_Exercise material_.
Lemma resolve_selected_moves version srev s p draw now known chosen db db' : coherent db →
  (∀ rev sum, ps_profile_revision s = Some rev → ps_profile_checksum s = Some sum → registry rev sum = Some p) →
  resolve_selected version srev s p draw now known chosen db = Ok db' → moves db db'.
Proof.
  intros Hco Hreg. revert db Hco. induction chosen as [|c chosen IH]; intros db Hco; cbn [resolve_selected]; [by intros [= <-]|].
  destruct (proof_of _ _) as [[agent proof]|]; [|done]. intros H. apply bind_Ok in H as ([db1 r] & Hget & H).
  apply (get_or_create_moves registry) in Hget as [Hm Hres]; [|done..]. pose proof (moves_coherent _ _ _ Hco Hm) as Hco1.
  etrans; [exact Hm|]. apply bind_Ok in H as (db2 & Hproj & H).
  assert (moves db1 db2) as Hm2.
  { destruct (reused_completed_evidence r); [|by injection Hproj as <-].
    unfold _reproject_completed_subject_for_current_mode in Hproj. peel Hproj.
    destruct (res_bundle r) as [[i b]|]; [|done]. destruct (Hres i b eq_refl) as (Hb & Hi & Hp).
    cbn in G. injection G as <-. apply bind_Ok in Hproj as ([v m] & Hv & Hproj). peel Hproj.
    eapply put_subject_move; [exact Hproj|]. by eapply replayed_computed. }
  etrans; [exact Hm2|]. eapply IH; [by eapply moves_coherent|done].
Qed.

Lemma reconcile_moves read db db' : coherent db →
  reconcile_confirmation_candidates read registry db = Ok db' → moves db db'.
Proof.
  intros Hco. unfold reconcile_confirmation_candidates. destruct (negb _); [by intros [= <-]|].
  intros H. apply bind_Ok in H as (db1 & Hfin & H).
  assert (moves db db1) as Hm.
  { destruct (lr_finalized read) as [[agent proof]|]; [|by injection Hfin as <-].
    apply bind_Ok in Hfin as (p & _ & Hfin). apply bind_Ok in Hfin as ([db2 s] & Hb & [= <-]).
    eapply record_base_moves. exact Hb. }
  etrans; [exact Hm|]. pose proof (moves_coherent _ _ _ Hco Hm) as Hco1.
  destruct (lr_policy_lock read); [|by injection H as <-]. unfold reconcile_cohort in H.
  apply bind_Ok in H as ([] & _ & H). apply bind_Ok in H as ([db2 live] & Hl%ledger_moves & H).
  apply bind_Ok in H as (others & _ & H). apply bind_Ok in H as (selection & _ & H).
  etrans; [exact Hl|]. destruct (latest_settings db1) as [[rid row]|]; [|by injection H as <-].
  destruct (registered_confirmation_profile _ _ _) as [p|] eqn:Hp; [|by injection H as <-].
  case_bool_decide; [by injection H as <-|].
  eapply resolve_selected_moves; [by eapply moves_coherent| |exact H].
  apply registered_Ok in Hp as (r & s & Hr & Hs & Hp). intros rev sum Hrev Hsum. congruence.
Qed.

Lemma claimable_Ok version rev sum srev ssum db id b : claimable_bundle version rev sum srev ssum db = Some (id, b) →
  bundles db !! id = Some b ∧ b_profile_revision b = rev ∧ b_profile_checksum b = sum ∧ b_settings_revision b = srev.
Proof.
  unfold claimable_bundle. intros (H & _)%find_some. apply list_elem_of_In in H. rewrite py_sorted_perm in H.
  apply list_elem_of_filter in H as [H Hin%elem_of_map_to_list]. cbn in *. rewrite !andb_true_iff, !String.eqb_eq, !Z.eqb_eq in H. tauto.
Qed.

Lemma claim_moves q db db' out : coherent db → request_v9_confirmation_job q registry db = Ok (db', out) → moves db db'.
Proof.
  intros Hco. unfold request_v9_confirmation_job.
  destruct (_registered_profile _ _ _) as [p|] eqn:Hp; [|by intros [= <- <-]]. apply registered_profile_Ok in Hp.
  intros H. apply bind_Ok in H as ([db1 n] & Hm%expire_moves & H); [|done].
  etrans; [exact Hm|]. pose proof (moves_coherent _ _ _ Hco Hm) as Hco1. clear Hm Hco.
  destruct (live_v9_confirmation_slot_ticket _ _ _ _) as [[tid t]|].
  { apply bind_Ok in H as (found & _ & H). peel H. destruct (_ || _); [by injection H as <- <-|].
    peel H. apply bind_Ok in H as ([] & _ & H). peel H. by injection H as <- <-. }
  destruct (cl_paused q); [by injection H as <- <-|]. destruct (negb _); [by injection H as <- <-|].
  unfold issue_fresh in H. destruct (latest_settings db1) as [[rid row]|] eqn:Hlatest; [|by injection H as <- <-].
  apply bind_Ok in H as ([] & _ & H). apply bind_Ok in H as (sum & _ & H).
  destruct (_ || _ || _); [by injection H as <- <-|]. destruct (negb _); [by injection H as <- <-|].
  apply bind_Ok in H as (day & _ & H). destruct (lock_confirmation_budget_day _ _) as [db2 d] eqn:Hlock.
  apply lock_day_moves in Hlock as (Hm & _ & _ & Hset). pose proof (moves_coherent _ _ _ Hco1 Hm) as Hco2.
  etrans; [exact Hm|]. destruct (_ <=? 0); [by injection H as <- <-|]. destruct (cap_exhausted _ _ _); [by injection H as <- <-|].
  apply bind_Ok in H as (db3 & Hrec%reconcile_moves & H); [|done]. etrans; [exact Hrec|].
  pose proof (moves_coherent _ _ _ Hco2 Hrec) as Hco3.
  destruct (claimable_bundle _ _ _ _ _ _) as [[id b]|] eqn:Hc; [|by injection H as <- <-].
  apply claimable_Ok in Hc as (Hb & Hpr & Hpc & Hsr).
  eapply issue_selected_moves; [done| |done|exact Hsr| |exact H].
  - rewrite <- Hlatest. apply latest_settings_same. by rewrite (moves_settings _ _ Hrec).
  - by rewrite Hpr, Hpc.
Qed.

Lemma submit_moves id tid hotkey report now read db db' out : coherent db →
  submit_v9_confirmation_report id tid hotkey report registry now read db = Ok (db', out) → moves db db'.
Proof.
  intros Hco. unfold submit_v9_confirmation_report. intros H.
  apply bind_Ok in H as ([db1 b] & Hm%settle_complete_moves & H); [|done].
  apply bind_Ok in H as (db2 & Hr & [= <- <-]).
  etrans; [exact Hm|]. eapply reconcile_moves; [by eapply moves_coherent|done].
Qed.

(** * Transactions *)

(** Appending a settings revision touches nothing else. *)
Lemma settings_coherent m db : coherent db → coherent (with_settings_rows m db).
Proof. intros [H1 H2 H3 H4 H5]. by split. Qed.

Lemma append_settings_Ok revision expected s reason actor db db' :
  create_confirmation_bundle_settings_revision revision expected s reason actor db = Ok db' →
  ∃ row, db' = with_settings_rows (<[revision := row]> (settings_rows db)) db ∧ settings_rows db !! revision = None.
Proof.
  unfold create_confirmation_bundle_settings_revision, insert_confirmation_bundle_settings_revision, insert_settings_row.
  intros H. peel H. peel H. injection H as <-. eexists. split; [done|]. do 5 apply Forall_inv_tail in G0.
  apply Forall_inv in G0. cbn in G0. by destruct (settings_rows db !! revision).
Qed.

(** A transaction is a sequence of moves, after the insertion of a settings
    revision when it is that of the operator. *)
Lemma execute_moves t db db' : coherent db → execute registry t db = Ok db' →
  ∃ db0, moves db0 db' ∧ coherent db0 ∧
    (db0 = db ∨ ∃ revision row, db0 = with_settings_rows (<[revision := row]> (settings_rows db)) db ∧
       settings_rows db !! revision = None).
Proof.
  intros Hco. destruct t as [rv ex s re ac read|read|q|bid tid hk re fc fs fst now|bid tid hk rep now read|now lim|
    src aid ex ac re nid now]; cbn [execute]; intros H.
  { apply bind_Ok in H as ([] & _ & H). apply bind_Ok in H as (db0 & (row & -> & Hnew)%append_settings_Ok & H).
    eexists. split; [|split; [|by right; eexists _, row]]; [|by apply settings_coherent].
    eapply reconcile_moves; [by apply settings_coherent|done]. }
  all: exists db; split; [|split; [done|by left]].
  - by eapply reconcile_moves.
  - apply bind_Ok in H as ([db1 out] & Hm & [= <-]). by eapply claim_moves.
  - apply bind_Ok in H as ([db1 out] & Hm & [= <-]). by eapply fail_moves.
  - apply bind_Ok in H as ([] & _ & H). apply bind_Ok in H as ([db1 out] & Hm & [= <-]). by eapply submit_moves.
  - apply bind_Ok in H as ([db1 n] & Hm & [= <-]). by eapply expire_moves.
  - apply bind_Ok in H as ([db1 r] & Hm & [= <-]). by eapply retest_moves.
Qed.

_Your task_. From the listing above, return the lines starting at the one with "etrans; [exact Hl|]." and ending at the one with "clear Hm Hco.", both kept, exactly as they appear and nothing more.

_Result of this task_.
  etrans; [exact Hl|]. destruct (latest_settings db1) as [[rid row]|]; [|by injection H as <-].
  destruct (registered_confirmation_profile _ _ _) as [p|] eqn:Hp; [|by injection H as <-].
  case_bool_decide; [by injection H as <-|].
  eapply resolve_selected_moves; [by eapply moves_coherent| |exact H].
  apply registered_Ok in Hp as (r & s & Hr & Hs & Hp). intros rev sum Hrev Hsum. congruence.
Qed.

Lemma claimable_Ok version rev sum srev ssum db id b : claimable_bundle version rev sum srev ssum db = Some (id, b) →
  bundles db !! id = Some b ∧ b_profile_revision b = rev ∧ b_profile_checksum b = sum ∧ b_settings_revision b = srev.
Proof.
  unfold claimable_bundle. intros (H & _)%find_some. apply list_elem_of_In in H. rewrite py_sorted_perm in H.
  apply list_elem_of_filter in H as [H Hin%elem_of_map_to_list]. cbn in *. rewrite !andb_true_iff, !String.eqb_eq, !Z.eqb_eq in H. tauto.
Qed.

Lemma claim_moves q db db' out : coherent db → request_v9_confirmation_job q registry db = Ok (db', out) → moves db db'.
Proof.
  intros Hco. unfold request_v9_confirmation_job.
  destruct (_registered_profile _ _ _) as [p|] eqn:Hp; [|by intros [= <- <-]]. apply registered_profile_Ok in Hp.
  intros H. apply bind_Ok in H as ([db1 n] & Hm%expire_moves & H); [|done].
  etrans; [exact Hm|]. pose proof (moves_coherent _ _ _ Hco Hm) as Hco1. clear Hm Hco.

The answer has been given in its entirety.